What to work on - Your task is to copy every line of the entries that holds the word "ghost".

Records to use -
Lemma user_rows_are_never_removed_witness :
  is_Some (db_users
             (run [(9960, Some bob, DeleteTask 2);
                   (9970, None, AuthCallback (Some bob));
                   (9980, Some alice, PostLogout)]
                (db_after (handle 9950 (AuthCallback (Some alice)) None
                             demo_db)))
           !! "u1").
Proof.
  refine (proj2 (proj2 (proj2 (user_rows_are_never_removed
            [(9960, Some bob, DeleteTask 2);
             (9970, None, AuthCallback (Some bob));
             (9980, Some alice, PostLogout)] demo_db) 9950 alice None _))).
  vm_compute. reflexivity.
Defined.

(** ** POST /api/tasks *)

Lemma post_task_known now title g d :
  is_Some (db_users d !! g_id g) →
  let id := next_rowid t_id (seq_tasks d) (db_tasks d) in
  post_task now (Some title) (Some g) d =
  (Json (JTaskCreated id title),
   mkDb (db_users d)
        (db_tasks d ++ [mkTask id (g_id g) title (current_timestamp now)])
        (db_subtasks d) (db_settings d) id (seq_subtasks d),
   Some g).
Proof.
  intros [u Hu] id. unfold post_task, requireAuth, insert_task. by rewrite Hu.
Qed.

Lemma wf_no_subtasks_beyond_seq d id :
  wf d → seq_tasks d < id → select_subtasks_of d id = [].
Proof.
  intros [_ _ Hts _ _ Hsf _] Hid. apply elem_of_nil_inv.
  intros s [Htid Hs]%list_elem_of_filter.
  rewrite Forall_forall in Hts. rewrite Forall_forall in Hsf.
  destruct (Hsf s Hs) as (t & Ht & Heq). specialize (Hts t Ht). lia.
Qed.

(** POST /api/tasks by a session whose user has a row appends one task,
    owned by the session user and stamped with the current second, under an
    id larger than every id in the table and than every id handed out
    before; nothing else changes; the new task has no subtasks and is part
    of what GET /api/tasks then answers. *)
Theorem post_task_creates now now' title g d :
  wf d → is_Some (db_users d !! g_id g) →
  let o := handle now (PostTask (Some title)) (Some g) d in
  ∃ id,
    let new := mkTask id (g_id g) title (current_timestamp now) in
    resp o = Json (JTaskCreated id title) ∧
    db_tasks (db_after o) = (db_tasks d ++ [new])%list ∧
    (∀ t, t ∈ db_tasks d → t_id t < id) ∧
    seq_tasks d < id ∧
    db_users (db_after o) = db_users d ∧
    db_subtasks (db_after o) = db_subtasks d ∧
    ∃ l, resp (handle now' GetTasks (Some g) (db_after o)) = Json (JTasks l) ∧
         (new, []) ∈ l.
Proof.
  intros Hwf Hg. cbv zeta. cbn [handle].
  rewrite post_task_known by done.
  unfold resp, db_after. cbn [fst snd db_tasks db_users db_subtasks].
  set (id := next_rowid t_id (seq_tasks d) (db_tasks d)).
  set (new := mkTask id (g_id g) title (current_timestamp now)).
  set (d' := mkDb _ _ _ _ _ _).
  assert (seq_tasks d < id) as Hseq by (unfold id, next_rowid; lia).
  exists id. split_and!; try done.
  - intros t Ht. pose proof (next_rowid_fresh t_id (seq_tasks d) (db_tasks d))
      as Hfresh. rewrite Forall_forall in Hfresh. by apply Hfresh.
  - unfold get_tasks, requireAuth. cbn [fst]. eexists. split; [done|].
    apply list_elem_of_fmap. exists new. split.
    + f_equal. symmetry. change id with (t_id new).
      unfold select_subtasks_of. cbn [d' db_subtasks].
      apply (wf_no_subtasks_beyond_seq d id Hwf Hseq).
    + apply elem_of_order_by_desc, list_elem_of_filter. split; [done|].
      cbn [d' db_tasks]. apply elem_of_app. right.
      by apply list_elem_of_singleton.
Qed.

Lemma post_task_creates_witness :
  ∃ id, resp (handle 9900 (PostTask (Some "paint")) (Some bob) demo_db)
        = Json (JTaskCreated id "paint") ∧ seq_tasks demo_db < id.
Proof.
  destruct (post_task_creates 9900 9901 "paint" bob demo_db)
    as (id & Hresp & _ & _ & Hseq & _).
  - apply wf_demo_db.
  - vm_compute. by eexists.
  - exists id. split; [exact Hresp|exact Hseq].
Defined.

(** POST /api/tasks without a title, or by a session whose user id is no
    row of [users], makes the INSERT throw (NOT NULL, foreign key): the
    answer is a server error and nothing is stored. *)
Theorem post_task_rejected now title g d :
  title = None ∨ db_users d !! g_id g = None →
  handle now (PostTask title) (Some g) d = (ServerError, d, Some g).
Proof.
  intros Hcase. cbn [handle]. unfold post_task, requireAuth, insert_task.
  destruct title as [ti|]; [|done].
  destruct Hcase as [Hnone|Hnone]; [done|by rewrite Hnone].
Qed.

Lemma post_task_rejected_witness :
  handle 9900 (PostTask (Some "x"))
    (Some (mkGoogle "ghost" None None None)) demo_db
  = (ServerError, demo_db, Some (mkGoogle "ghost" None None None)).
Proof.
  apply post_task_rejected. right. vm_compute. reflexivity.
Defined.

(** When the new task's second is later than the creation time of every
    task the user already has, GET /api/tasks lists it first, with an empty
    list of subtasks. *)
Theorem post_task_then_listed_first now now' title g d :
  wf d → is_Some (db_users d !! g_id g) →
  (∀ t, t ∈ db_tasks d → t_user_id t = g_id g →
        t_created_at t < current_timestamp now) →
  let o := handle now (PostTask (Some title)) (Some g) d in
  ∃ id l,
    resp o = Json (JTaskCreated id title) ∧
    resp (handle now' GetTasks (Some g) (db_after o))
    = Json (JTasks ((mkTask id (g_id g) title (current_timestamp now), [])
                    :: l)).
Proof.
  intros Hwf Hg Hnewest. cbv zeta. cbn [handle].
  rewrite post_task_known by done.
  unfold resp, db_after. cbn [fst snd].
  set (id := next_rowid t_id (seq_tasks d) (db_tasks d)).
  set (new := mkTask id (g_id g) title (current_timestamp now)).
  set (d' := mkDb _ _ _ _ _ _).
  assert (seq_tasks d < id) as Hseq by (unfold id, next_rowid; lia).
  unfold get_tasks, requireAuth. cbn [fst].
  set (own := filter (λ t, t_user_id t = g_id g) (db_tasks d')).
  assert (new ∈ order_by_desc t_created_at own) as Hin.
  { apply elem_of_order_by_desc, list_elem_of_filter. split; [done|].
    cbn [d' db_tasks]. apply elem_of_app. right.
    by apply list_elem_of_singleton. }
  pose proof (StronglySorted_merge_sort (desc_by t_created_at) own) as Hsorted.
  fold (order_by_desc t_created_at own) in Hsorted.
  destruct (order_by_desc t_created_at own) as [|x rest] eqn:Hsort;
    [by apply elem_of_nil in Hin|].
  assert (x = new) as ->.
  { apply elem_of_cons in Hin as [->|Hrest]; [done|].
    apply StronglySorted_cons in Hsorted as [Hx _].
    rewrite Forall_forall in Hx. specialize (Hx new Hrest).
    unfold desc_by in Hx. cbn [new t_created_at] in Hx.
    assert (x ∈ own) as Hxown.
    { apply (elem_of_order_by_desc t_created_at). rewrite Hsort. left. }
    apply list_elem_of_filter in Hxown as [Hxg Hxin].
    cbn [d' db_tasks] in Hxin.
    apply elem_of_app in Hxin as [Hold|Hnew]; [|by apply list_elem_of_singleton in Hnew].
    specialize (Hnewest x Hold Hxg). lia. }
  exists id, ((λ t, (t, select_subtasks_of d' (t_id t))) <$> rest).
  split; [done|]. rewrite fmap_cons.
  assert (select_subtasks_of d' (t_id new) = []) as ->; [|done].
  apply (wf_no_subtasks_beyond_seq d id Hwf Hseq).
Qed.

Lemma post_task_then_listed_first_witness :
  ∃ id l,
    resp (handle 9900 (PostTask (Some "paint")) (Some bob) demo_db)
    = Json (JTaskCreated id "paint") ∧
    resp (handle 9901 GetTasks (Some bob)
            (db_after (handle 9900 (PostTask (Some "paint")) (Some bob)
                         demo_db)))
    = Json (JTasks ((mkTask id "u2" "paint" 9, []) :: l)).
Proof.
  apply (post_task_then_listed_first 9900 9901 "paint" bob demo_db).
  - apply wf_demo_db.
  - vm_compute. by eexists.
  - intros t Ht Hown. vm_compute in Ht.
    repeat (apply elem_of_cons in Ht as [->|Ht]);
      [discriminate Hown|reflexivity|discriminate Hown
      |by apply elem_of_nil in Ht].
Defined.

(** ** AUTOINCREMENT *)

Lemma handle_rowids now r sess d :
  let d' := db_after (handle now r sess d) in
  seq_tasks d ≤ seq_tasks d' ∧
  seq_subtasks d ≤ seq_subtasks d' ∧
  (∀ t, t ∈ db_tasks d' → t ∈ db_tasks d ∨ seq_tasks d < t_id t) ∧
  (∀ s, s ∈ db_subtasks d' →
        (∃ s0, s0 ∈ db_subtasks d ∧ s_id s0 = s_id s) ∨
        seq_subtasks d < s_id s).
Proof.
  assert (seq_tasks d ≤ seq_tasks d ∧ seq_subtasks d ≤ seq_subtasks d ∧
          (∀ t, t ∈ db_tasks d → t ∈ db_tasks d ∨ seq_tasks d < t_id t) ∧
          (∀ s, s ∈ db_subtasks d →
                (∃ s0, s0 ∈ db_subtasks d ∧ s_id s0 = s_id s) ∨
                seq_subtasks d < s_id s)) as Hsame.
  { split_and!; [lia|lia|auto|]. intros s Hs. left. by exists s. }
  cbv zeta. unfold db_after. destruct r; cbn [handle]; try done.
  - unfold auth_callback, upsert_user. destruct fetched; [|done].
    by case_decide.
  - unfold get_me. by destruct sess.
  - unfold get_settings. destruct sess; [done|].
    by destruct (db_settings d !! "ads_removed").
  - unfold remove_ads, requireAuth. by destruct sess.
  - unfold get_tasks, requireAuth. by destruct sess.
  - unfold post_task, requireAuth, insert_task. destruct sess; [|done].
    destruct title; [|done]. destruct (db_users d !! g_id _); [|done].
    cbn [fst snd db_tasks db_subtasks seq_tasks seq_subtasks].
    split_and!; [unfold next_rowid; lia|lia| |by apply Hsame].
    intros t [Ht|Ht]%elem_of_app; [by left|].
    apply list_elem_of_singleton in Ht as ->. right.
    cbn [t_id]. unfold next_rowid. lia.
  - unfold delete_task_handler, requireAuth. destruct sess; [|done].
    destruct (select_owned_task _ _ _) as [t0|]; [|done].
    cbn [fst snd delete_task db_tasks db_subtasks seq_tasks seq_subtasks].
    split_and!; [lia|lia| |].
    + intros t [_ Ht]%list_elem_of_filter. by left.
    + intros x [_ Hx]%list_elem_of_filter. left. by exists x.
  - unfold post_subtask, requireAuth, insert_subtask. destruct sess; [|done].
    destruct (select_owned_task _ _ _) as [t0|]; [|done].
    destruct title; [|done]. case_decide; [|done].
    cbn [fst snd db_tasks db_subtasks seq_tasks seq_subtasks].
    split_and!; [lia|unfold next_rowid; lia|auto|].
    intros x [Hx|Hx]%elem_of_app; [left; by exists x|].
    apply list_elem_of_singleton in Hx as ->. right.
    cbn [s_id]. unfold next_rowid. lia.
  - unfold patch_subtask, requireAuth. destruct sess; [|done].
    destruct (select_owned_subtask _ _ _) as [s0'|]; [|done].
    cbn [fst snd].
    destruct (truthy _);
      cbn [update_subtask_photo update_subtask_flag set_subtasks
           db_tasks db_subtasks seq_tasks seq_subtasks];
      (split_and!; [lia|lia|auto|]);
      intros x (x0 & -> & Hx0)%list_elem_of_fmap; left; exists x0;
      (split; [done|]); by case_decide.
  - unfold get_photos, requireAuth. by destruct sess.
Qed.

Lemma run_rowids script d :
  seq_tasks d ≤ seq_tasks (run script d) ∧
  seq_subtasks d ≤ seq_subtasks (run script d) ∧
  (∀ t, t ∈ db_tasks (run script d) → t_id t ≤ seq_tasks d → t ∈ db_tasks d) ∧
  (∀ s, s ∈ db_subtasks (run script d) → s_id s ≤ seq_subtasks d →
        ∃ s0, s0 ∈ db_subtasks d ∧ s_id s0 = s_id s).
Proof.
  revert d. induction script as [|[[now sess] r] script IH]; intros d.
  { split_and!; [done|done|auto|]. intros s Hs _. by exists s. }
  simpl.
  destruct (handle_rowids now r sess d) as (Hst & Hss & Ht & Hs).
  destruct (IH (db_after (handle now r sess d))) as (IHst & IHss & IHt & IHs).
  cbv zeta in *. split_and!; [lia|lia| |].
  - intros t Hin Hid. destruct (Ht t) as [?|?]; [|done|lia].
    apply IHt; [done|lia].
  - intros s Hin Hid.
    destruct (IHs s Hin) as (s1 & Hs1 & Heq1); [lia|].
    destruct (Hs s1 Hs1) as [(s0 & Hs0 & Heq0)|?]; [|lia].
    exists s0. split; [done|congruence].
Qed.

Response -
    (Some (mkGoogle "ghost" None None None)) demo_db
  = (ServerError, demo_db, Some (mkGoogle "ghost" None None None)).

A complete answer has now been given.